As you can see, the compuational complexity of grid sampling has **exponential scaling** with dimensionality. Clearly, we need a better approach. 

## Introduction to Markov Chain Monte Carlo

Large-scale Bayesian models use a family of efficient sampling methods known as **Markov chain Monte Carlo sampling**. MCMC methods are compuationally efficient, but requires some effort to understand how it works and  what to do when things go wrong. 

### What is a Markov process?

As you might guess, a MCMC sampling uses a chain of **Markov sampling processes**. The chain is built from a sequence of individul Markov processes. A Markov process is any process that a makes a transition from one state other states with probability $\Pi$ with **no dependency on past states**. In summary, a Markov process has the  following properties:
- $\Pi$  only depends on the current state
- Transition from current state to one or more other states
- Can ‘transition’ to current state
- A matrix $\Pi$ of dim N X N for N possible state transistions
- A Markov procecss is a random walk since any possible transition to a new state, $j$, can occur from each state, $i$, if $p_{ij} \gt 0$.
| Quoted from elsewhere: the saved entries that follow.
(* ===== verification/LiveAlgo.v ===== *)
(** * The live execution of an algorithm ([live_algo_executor.hpp],
      [live_algo_executor.cpp])

    A schedule is worked slice by slice: each slice is routed over the quotes of
    the moment, its execution simulated, and every child order and fill entered
    into the order management system. *)

From S2P Require Import Prelude.
From S2P Require Import Float.
From S2P Require Import Arithmetic.
From S2P Require Import Oms.
From S2P Require Import Router.
From S2P Require Import Schedule.
From S2P Require Import ExecutionEngine.

Record LiveAlgoRequest := {
  la_symbol : string; la_side : RouteSide; la_quantity : double;
  la_schedule : ExecutionScheduleRequest double;
  la_limit_price : double; la_max_slippage_bps : double; la_max_venue_count : Z;
  la_all_or_none : bool; la_simulation : ExecutionSimulationConfig
}.

Record LiveAlgoSliceResult := {
  ls_index : nat; ls_requested : double; ls_routed : double; ls_filled : double;
  ls_notional : double; ls_fees : double; ls_child_count : nat
}.

Record LiveAlgoResult := {
  lr_parent_id : Z; lr_complete : bool;
  lr_requested : double; lr_filled : double; lr_remaining : double; lr_average_price : double;
  lr_notional : double; lr_fees : double;
  lr_accepted : nat; lr_rejected : nat; lr_slices : list LiveAlgoSliceResult
}.

(** The quotes that the provider returns, call by call. *)
Definition LiveQuoteProvider : Type := nat -> result (list VenueQuote).

(** [schedule_request] *)
Definition with_quantity (quantity : double) (r : ExecutionScheduleRequest double)
    : ExecutionScheduleRequest double := {|
  sr_algorithm := sr_algorithm r; sr_quantity := quantity; sr_slices := sr_slices r;
  sr_duration_seconds := sr_duration_seconds r; sr_volume_profile := sr_volume_profile r;
  sr_participation_rate := sr_participation_rate r;
  sr_displayed_quantity := sr_displayed_quantity r |}.

(** Changes of the result and of the slice result. *)
Definition count_rejected (r : LiveAlgoResult) : LiveAlgoResult := {|
  lr_parent_id := lr_parent_id r; lr_complete := lr_complete r; lr_requested := lr_requested r;
  lr_filled := lr_filled r; lr_remaining := lr_remaining r; lr_average_price := lr_average_price r;
  lr_notional := lr_notional r; lr_fees := lr_fees r; lr_accepted := lr_accepted r;
  lr_rejected := S (lr_rejected r); lr_slices := lr_slices r |}.

Definition count_accepted (r : LiveAlgoResult) : LiveAlgoResult := {|
  lr_parent_id := lr_parent_id r; lr_complete := lr_complete r; lr_requested := lr_requested r;
  lr_filled := lr_filled r; lr_remaining := lr_remaining r; lr_average_price := lr_average_price r;
  lr_notional := lr_notional r; lr_fees := lr_fees r; lr_accepted := S (lr_accepted r);
  lr_rejected := lr_rejected r; lr_slices := lr_slices r |}.

Definition count_child (sl : LiveAlgoSliceResult) : LiveAlgoSliceResult := {|
  ls_index := ls_index sl; ls_requested := ls_requested sl; ls_routed := ls_routed sl;
  ls_filled := ls_filled sl; ls_notional := ls_notional sl; ls_fees := ls_fees sl;
  ls_child_count := S (ls_child_count sl) |}.

Definition add_fill (x : RoutedChildExecution) (r : LiveAlgoResult) : LiveAlgoResult := {|
  lr_parent_id := lr_parent_id r; lr_complete := lr_complete r; lr_requested := lr_requested r;
  lr_filled := dadd (lr_filled r) (rx_filled x); lr_remaining := lr_remaining r;
  lr_average_price := lr_average_price r; lr_notional := dadd (lr_notional r) (rx_notional x);
  lr_fees := dadd (lr_fees r) (rx_fee x); lr_accepted := lr_accepted r;
  lr_rejected := lr_rejected r; lr_slices := lr_slices r |}.

Definition add_slice_fill (x : RoutedChildExecution) (sl : LiveAlgoSliceResult) : LiveAlgoSliceResult := {|
  ls_index := ls_index sl; ls_requested := ls_requested sl; ls_routed := ls_routed sl;
  ls_filled := dadd (ls_filled sl) (rx_filled x); ls_notional := dadd (ls_notional sl) (rx_notional x);
  ls_fees := dadd (ls_fees sl) (rx_fee x); ls_child_count := ls_child_count sl |}.

Definition end_slice (quantity : double) (sl : LiveAlgoSliceResult) (update : bool)
    (r : LiveAlgoResult) : LiveAlgoResult := {|
  lr_parent_id := lr_parent_id r; lr_complete := lr_complete r; lr_requested := lr_requested r;
  lr_filled := lr_filled r;
  lr_remaining := if update then dmax dzero (dsub quantity (lr_filled r)) else lr_remaining r;
  lr_average_price := lr_average_price r; lr_notional := lr_notional r; lr_fees := lr_fees r;
  lr_accepted := lr_accepted r; lr_rejected := lr_rejected r; lr_slices := lr_slices r ++ [sl] |}.

(** One child of an execution. *)
Definition work_child (parent_id timestamp : Z) (x : RoutedChildExecution)
    (p : LiveAlgoResult * LiveAlgoSliceResult) : ST Oms (LiveAlgoResult * LiveAlgoSliceResult) :=
  let (r, sl) := p in
  child_id ← create_child {| crq_parent_id := parent_id; crq_venue := rx_venue x;
                             crq_price := rx_price x; crq_quantity := rx_requested x;
                             crq_created := timestamp |};
  let sl := count_child sl in
  if bool_decide (rx_status x = ChildRejected) then
    _ ← reject_child child_id timestamp; mret (count_rejected r, sl)
  else
    _ ← mark_child_working child_id timestamp;
    let r := count_accepted r in
    p ← (if dgt (rx_filled x) epsilon then
           _ ← record_fill child_id (rx_price x) (rx_filled x) (rx_fee x) timestamp;
           mret (add_fill x r, add_slice_fill x sl)
         else mret (r, sl));
    _ ← (if dgt (rx_remaining x) epsilon then cancel_child child_id timestamp else mret false);
    mret p.

Fixpoint child_loop (parent_id timestamp : Z) (xs : list RoutedChildExecution)
    (p : LiveAlgoResult * LiveAlgoSliceResult) : ST Oms (LiveAlgoResult * LiveAlgoSliceResult) :=
  match xs with
  | [] => mret p
  | x :: xs => p ← work_child parent_id timestamp x p; child_loop parent_id timestamp xs p
  end.

Definition route_request (q : LiveAlgoRequest) (quantity : double) : RouteRequest := {|
  rr_side := la_side q; rr_quantity := quantity; rr_limit_price := la_limit_price q;
  rr_max_slippage_bps := la_max_slippage_bps q; rr_max_venue_count := la_max_venue_count q;
  rr_all_or_none := la_all_or_none q |}.

Definition new_slice (index : nat) (quantity routed : double) : LiveAlgoSliceResult := {|
  ls_index := index; ls_requested := quantity; ls_routed := routed; ls_filled := dzero;
  ls_notional := dzero; ls_fees := dzero; ls_child_count := 0 |}.

(** A slice of a quantity above the tolerance, on the quotes of the moment. *)
Definition work_slice (q : LiveAlgoRequest) (parent_id timestamp : Z) (index : nat)
    (quantity : double) (quotes : list VenueQuote) (r : LiveAlgoResult) : ST Oms LiveAlgoResult :=
  match quotes with
  | [] => mret (end_slice (la_quantity q) (new_slice index quantity dzero) false r)
  | _ =>
      plan ← lift (build_route_plan (route_request q quantity) quotes);
      let sl := new_slice index quantity (pl_routed plan) in
      match pl_legs plan with
      | [] => mret (end_slice (la_quantity q) sl false r)
      | _ =>
          execution ← lift (simulate_route_execution plan (la_simulation q));
          p ← child_loop parent_id timestamp (rs_children execution) (r, sl);
          mret (end_slice (la_quantity q) p.2 true p.1)
      end
  end.

(** The loop over the schedule; [calls] counts the calls of the provider. *)
Fixpoint slice_loop (q : LiveAlgoRequest) (quotes : LiveQuoteProvider) (parent_id timestamp : Z)
    (slices : list (Slice double)) (index calls : nat) (r : LiveAlgoResult) : ST Oms LiveAlgoResult :=
  match slices with
  | [] => mret r
  | slice :: slices =>
      if dle (lr_remaining r) epsilon then mret r
      else
        let requested := dmin (sl_quantity slice) (lr_remaining r) in
        if dle requested epsilon then slice_loop q quotes parent_id timestamp slices (S index) calls r
        else
          qs ← lift (quotes calls);
          r ← work_slice q parent_id timestamp index requested qs r;
          slice_loop q quotes parent_id timestamp slices (S index) (S calls) r
  end.

Definition new_result (parent_id : Z) (quantity : double) : LiveAlgoResult := {|
  lr_parent_id := parent_id; lr_complete := false; lr_requested := quantity; lr_filled := dzero;
  lr_remaining := quantity; lr_average_price := dzero; lr_notional := dzero; lr_fees := dzero;
  lr_accepted := 0; lr_rejected := 0; lr_slices := [] |}.

Definition finish_result (r : LiveAlgoResult) : LiveAlgoResult := {|
  lr_parent_id := lr_parent_id r; lr_complete := dle (lr_remaining r) epsilon;
  lr_requested := lr_requested r; lr_filled := lr_filled r; lr_remaining := lr_remaining r;
  lr_average_price := if dgt (lr_filled r) epsilon then ddiv (lr_notional r) (lr_filled r)
                      else lr_average_price r;
  lr_notional := lr_notional r; lr_fees := lr_fees r; lr_accepted := lr_accepted r;
  lr_rejected := lr_rejected r; lr_slices := lr_slices r |}.

Definition check_live_request (q : LiveAlgoRequest) : result (list (Slice double)) :=
  _ ← guard_or (negb (bool_decide (la_symbol q = ""))) (invalid_argument "live algo symbol cannot be empty");
  _ ← guard_or (isfinite (la_quantity q) && negb (dle (la_quantity q) dzero))
        (invalid_argument "live algo quantity must be positive");
  schedule ← build_execution_schedule (with_quantity (la_quantity q) (la_schedule q));
  _ ← guard_or (negb (length schedule =? 0)%nat) (runtime_error "execution schedule is empty");
  Ok schedule.

Definition execute_live_algorithm (q : LiveAlgoRequest) (quotes : LiveQuoteProvider) (timestamp : Z)
    : ST Oms LiveAlgoResult :=
  schedule ← lift (check_live_request q);
  parent_id ← create_parent {| prq_symbol := la_symbol q; prq_side := la_side q;
                               prq_quantity := la_quantity q;
                               prq_algorithm := sr_algorithm (la_schedule q) |} timestamp;
  r ← slice_loop q quotes parent_id timestamp schedule 0 0 (new_result parent_id (la_quantity q));
  let r := finish_result r in
  _ ← (if negb (lr_complete r) then cancel_parent parent_id timestamp else mret false);
  mret r.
Since a Markov chain is a **memoryless** sequence of Markov transition processes, we can write:

$$P(X_{t + 1}| X_t = x_t, \ldots, x_0 = x_t) = p(X_{t + 1}| x_t)$$

Since the Markov process is memoryless, the transition probability only depends on the current state, not any previous states. 
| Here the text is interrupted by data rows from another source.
(* ===== verification/LiveAlgoProps.v ===== *)
(** * What a live execution leaves in the order management system

    Every step of an execution is a command of the system.  When it returns, its
    result and the books of the system agree exactly, and no order is left
    open. *)

From S2P Require Import Prelude.
From S2P Require Import Float.
From S2P Require Import Arithmetic.
From S2P Require Import Oms.
From S2P Require Import OmsProps.
From S2P Require Import Router.
From S2P Require Import Schedule.
From S2P Require Import ExecutionEngine.
From S2P Require Import LiveAlgo.

(** ** Computations on the system

    After at most [n] commands the system is in order, and if the computation
    returns, its result and the state satisfy [Q]. *)
Definition runs {A} (n : Z) (m : ST Oms A) (s : Oms) (Q : A -> Oms -> Prop) : Prop :=
  oms_inv n (m s).2 /\ forall a, (m s).1 = Ok a -> Q a (m s).2.

Lemma runs_bind {A B} n n' (m : ST Oms A) (k : A -> ST Oms B) s Q R : n <= n' ->
  runs n m s Q -> (forall a s', oms_inv n s' -> Q a s' -> runs n' (k a) s' R) ->
  runs n' (m ≫= k) s R.
Proof.
  intros Hn [H1 H2] Hk. unfold runs, mbind, st_bind. destruct (m s) as [[a|e] s'] eqn:E; cbn in *.
  - by apply Hk; auto.
  - split; [by eapply oms_inv_mono|done].
Qed.

Lemma runs_ret {A} n (a : A) s Q : oms_inv n s -> Q a s -> runs n (mret a) s Q.
Proof. intros H1 H2. split; [done|]. by intros a' [= <-]. Qed.

Lemma runs_lift {A} n (x : result A) s : oms_inv n s ->
  runs n (lift x) s (fun a s' => x = Ok a /\ s' = s).
Proof. by intros H. Qed.

Lemma runs_mono {A} n n' (m : ST Oms A) s (Q R : A -> Oms -> Prop) : n <= n' -> runs n m s Q ->
  (forall a s', oms_inv n s' -> Q a s' -> R a s') -> runs n' m s R.
Proof. intros Hn [H1 H2] H. split; [by eapply oms_inv_mono|]. auto. Qed.

(** ** The commands *)

Definition new_child (id : Z) (r : ChildOrderRequest) : ChildOrder := {|
  co_id := id; co_parent_id := crq_parent_id r; co_venue := crq_venue r; co_price := crq_price r;
  co_quantity := crq_quantity r; co_filled := dzero; co_remaining := crq_quantity r;
  co_status := New; co_created := crq_created r; co_updated := crq_created r |}.

(** The parent of a child when it is created. *)
Definition with_child (p : ParentOrder) (t id : Z) : ParentOrder :=
  parent_with p (po_filled p) (po_remaining p)
    (if bool_decide (po_status p = New) then Working else po_status p) t (po_child_ids p ++ [id]).

Lemma runs_create_child n s r : oms_inv n s -> n < 2 ^ 64 - 2 ->
  runs (n + 1) (create_child r) s (fun id s' => exists p,
    parents_ s !! crq_parent_id r = Some p /\ (exists x, check_child r p = Ok x) /\
    id = next_child_id_ s /\ children_ s' = <[id := new_child id r]> (children_ s) /\
    parents_ s' = <[crq_parent_id r := with_child p (crq_created r) id]> (parents_ s) /\
    execution_reports_ s' = execution_reports_ s).
Proof.
  intros I Hn. destruct (create_child_step n s r I Hn) as [HI _]. split.
  { revert HI. cbn [oms_exec]. unfold mbind, st_bind. by destruct (create_child r s) as [[]]. }
  intros id. unfold create_child. destruct (parents_ s !! crq_parent_id r) as [p|] eqn:Ep; [|done].
  destruct (check_child r p) as [x|e] eqn:EC; [|done].
  rewrite emplace_fresh by exact (fresh_child n s I).
  cbn [set_parents set_children set_next children_ next_parent_id_]. rewrite lookup_insert_eq.
  unfold mbind, st_bind, notify_mutation. cbn [set_parents set_children set_next parents_].
  rewrite lookup_insert_eq. cbn. intros [= <-]. exists p. split_and!; eauto.
Qed.

(** The parent of the child is refreshed after the child has changed. *)
Lemma runs_set_status n s f j t c p : oms_inv n s -> (forall c, f c <> Filled) ->
  children_ s !! j = Some c -> terminal_status (co_status c) = false ->
  parents_ s !! co_parent_id c = Some p ->
  let c' := child_with c (co_filled c) (co_remaining c) (f c) t in
  runs (n + 1) (set_child_status f j t) s (fun _ s' =>
    children_ s' = <[j := c']> (children_ s) /\
    parents_ s' = <[co_parent_id c := refreshed (<[j := c']> (children_ s)) t p]> (parents_ s) /\
    execution_reports_ s' = execution_reports_ s).
Proof.
  intros I Hf Ec Hc Ep c'. split; [by apply set_child_status_step|]. intros b.
  unfold set_child_status. rewrite Ec, Hc. fold c'. unfold refresh_parent, mbind, st_bind, notify_mutation.
  cbn [set_children parents_ children_]. change (co_parent_id c') with (co_parent_id c). rewrite Ep.
  cbn [set_parents parents_ children_]. rewrite lookup_insert_eq. by cbn.
Qed.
For a system with $N$ possible states we can write the transition matrix $\Pi$ for the probaility of transition from one state to another:

$$\Pi = 
\begin{bmatrix}
\pi_{1,1} & \pi_{1,2} & \cdots & \pi_{1, N}\\
\pi_{2,1} & \pi_{2,2} & \cdots & \pi_{2,N}\\
\cdots & \cdots & \cdots & \cdots \\
\pi_{N,i} & \pi_{N,2} & \cdots & \pi_{N,N}
\end{bmatrix}\\
where\\
\pi_{i,j} = probability\ of\ transition\ from\ state\ i\ to\ state\ j\\
and\\
\pi_{i,i} = probability\ of\ staying\ in\ state\ i\\
further\\
\pi_{i,j} \ne \pi_{j,i}\ in\ general
$$

Notice that none of these probabilities depend on the previous state history.

### MCMC and the Metropolis Algorithm

The first MCMC sampling algorithm developed is the **Metropolis Hastings algorithm** (Metropolis et al. (1953), Hastings (1970)). This algorithm is often referred to as the Metropolis algorithm. The Metropolis algorithm has the following steps to estimate the density of the likelihood of the parameters:
1. Pick a starting point in your parameter space and evaluate the posterior according to your model. In other words, take an initial sample of the likelihood $p(data|parameters)$.
2. Choose a nearby point in parameter space randomly and evaluate the likelihood at this point. A probability distribution is used to make this random selection. The Normal distribution is a common choice.
  - If the $p(data | parameters)$ of the new point is greater than your current point, accept new point and move there.
  - If the $p(data | parameters)$ of the new point is less than your current point, only accept with probability according to the ratio:  
$$Acceptance\ probability\ = \frac{p(data | new\ parameters)}{p(data | previous\ parameters)}$$.
3. Repeat step 2 many times.


Now that we have outlined the basic Metropolois MCMC algorithm, let's examine some of its properties.

- Since the M-H algorithm samples the parameter space we only need to visit a limited number of points, rather than sample an entire grid. 
- The M-H algorithm is guaranteed to **eventually converge** to the underlying distribution.
- If there is high serial correlation from one sample to the next in M-H chain converges slowly. 
- To ensure efficient convergence we Need to ‘tune’ the state selection probability distribution used to find the next point. For example if we use Normal distribution we must pick $\sigma$. If $\sigma$ is too small, the chain will only search the space slowly, with small jumps. If $\sigma$ is too big, there are large jumps which slow convergence

### M-H algorithm example

Let's make these concepts concrete, by trying a simple example.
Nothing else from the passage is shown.